Later, I could beat the crap out of him.
I certainly would, I said, but I can’t seem to manage the task alone. Might you give me a hand?
Sure, he said in the same flat tone.
As though it was the most ordinary thing in the world.
He came on over. I flinched. Still half expecting the worst.
But it was fine. He undid the restraints. He did it slowly, deliberately. Then he shuffled back to his broom. Back into the other room. The swishing started again.
I slowly crawled off the contraption. It took some time. I was half upside down. Every joint was stiff. Tiny twisted daggers were being tapped artfully into locations carefully selected for maximum pain.
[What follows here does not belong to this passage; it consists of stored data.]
(* ===== verification/HeaderLine.v ===== *)
(** * ngx_http_parse_header_line

    The parser of header lines of [src/http/ngx_http_parse.c], used for client
    requests and for the responses of upstream servers.  Besides delimiting the
    name and the value it lower-cases the name into [r->lowcase_header] and
    hashes it, in step with the lookup of [ngx_hash]. *)

From S2P Require Import Prelude Fsm RequestLine.

(** ** Data *)

Definition NGX_HTTP_LC_HEADER_LEN : nat := 32.
Definition NGX_HTTP_PARSE_HEADER_DONE : Z := 1.
Definition NGX_HTTP_PARSE_INVALID_HEADER : Z := 13.

Inductive hl_st : Type :=
| hs_start | hs_name | hs_space_before_value | hs_value | hs_space_after_value
| hs_ignore_line | hs_almost_done | hs_header_almost_done.

#[export] Instance hl_st_eq_dec : EqDecision hl_st.
Proof. solve_decision. Defined.

(** The fields of [ngx_http_request_t] the parser reads or writes. *)
Record header : Type := mk_header {
  hl_state : hl_st;  (** [r->state] *)
  header_hash : Z;
  lowcase_index : Z;
  lowcase_header : list Z;  (** [NGX_HTTP_LC_HEADER_LEN] bytes *)
  invalid_header : bool;
  upstream : bool;  (** [r->upstream] is set *)
  header_name_start : option Z;
  header_name_end : option Z;
  header_start : option Z;
  header_end : option Z
}.

Definition set_hl_state (v : hl_st) (r : header) : header :=
  mk_header
    v (header_hash r) (lowcase_index r) (lowcase_header r) (invalid_header r) (upstream r)
    (header_name_start r) (header_name_end r) (header_start r) (header_end r).
Definition set_header_hash (v : Z) (r : header) : header :=
  mk_header
    (hl_state r) v (lowcase_index r) (lowcase_header r) (invalid_header r) (upstream r)
    (header_name_start r) (header_name_end r) (header_start r) (header_end r).
Definition set_lowcase_index (v : Z) (r : header) : header :=
  mk_header
    (hl_state r) (header_hash r) v (lowcase_header r) (invalid_header r) (upstream r)
    (header_name_start r) (header_name_end r) (header_start r) (header_end r).
Definition set_lowcase_header (v : list Z) (r : header) : header :=
  mk_header
    (hl_state r) (header_hash r) (lowcase_index r) v (invalid_header r) (upstream r)
    (header_name_start r) (header_name_end r) (header_start r) (header_end r).
Definition set_invalid_header (v : bool) (r : header) : header :=
  mk_header
    (hl_state r) (header_hash r) (lowcase_index r) (lowcase_header r) v (upstream r)
    (header_name_start r) (header_name_end r) (header_start r) (header_end r).
Definition set_upstream (v : bool) (r : header) : header :=
  mk_header
    (hl_state r) (header_hash r) (lowcase_index r) (lowcase_header r) (invalid_header r) v
    (header_name_start r) (header_name_end r) (header_start r) (header_end r).
Definition set_header_name_start (v : option Z) (r : header) : header :=
  mk_header
    (hl_state r) (header_hash r) (lowcase_index r) (lowcase_header r) (invalid_header r)
    (upstream r) v (header_name_end r) (header_start r) (header_end r).
Definition set_header_name_end (v : option Z) (r : header) : header :=
  mk_header
    (hl_state r) (header_hash r) (lowcase_index r) (lowcase_header r) (invalid_header r)
    (upstream r) (header_name_start r) v (header_start r) (header_end r).
Definition set_header_start (v : option Z) (r : header) : header :=
  mk_header
    (hl_state r) (header_hash r) (lowcase_index r) (lowcase_header r) (invalid_header r)
    (upstream r) (header_name_start r) (header_name_end r) v (header_end r).
Definition set_header_end (v : option Z) (r : header) : header :=
  mk_header
    (hl_state r) (header_hash r) (lowcase_index r) (lowcase_header r) (invalid_header r)
    (upstream r) (header_name_start r) (header_name_end r) (header_start r) v.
Once I’d finally stumbled to the ground, I looked at my former captor. It was artfully designed. Bolted to the floor. Painted red. Held together with thick black leather bands. The leather old and cracked. The red paint chipped and weathered. Clearly, it had seen a lot of use.
The aches and pains kept insisting on my attention. I tried to stretch. My lower back seized up. I bent over. I looked at my ankles. Red and raw. Matched the wrists. Jesus. I’d have to avoid rolling up my sleeves for a few days.
Speaking of which, I suddenly recalled, I had no sleeves. Nor a shirt to hang them off. Nor any other stitch of clothing.
This was going to be a problem.
I tried to look around. It was hard to move my neck. I turned my whole body to survey the joint.
The place was cracked and crazed with age and neglect. The metal devices, of which my former captor was but one, were sad and lonely in the gray light of morning. I vaguely recalled an air of danger and foreboding from the night before. That was all gone. Now it just looked kind of pathetic.
The gray light of morning.
I was thirsty as a salt lick.
I went next door to visit my new best friend.
He was sweeping the floor.
Uh, listen, I said, you wouldn’t happen to know where my clothes are, would you?
He stared at me blankly.
This no longer surprised me. I was getting to know the guy.
No, he said in his flat soprano.
It hit me. Autism. He was autistic. Asperger’s, wasn’t it? The one where you can hold a job? You might even be good at something? He seemed to be pretty good at sweeping.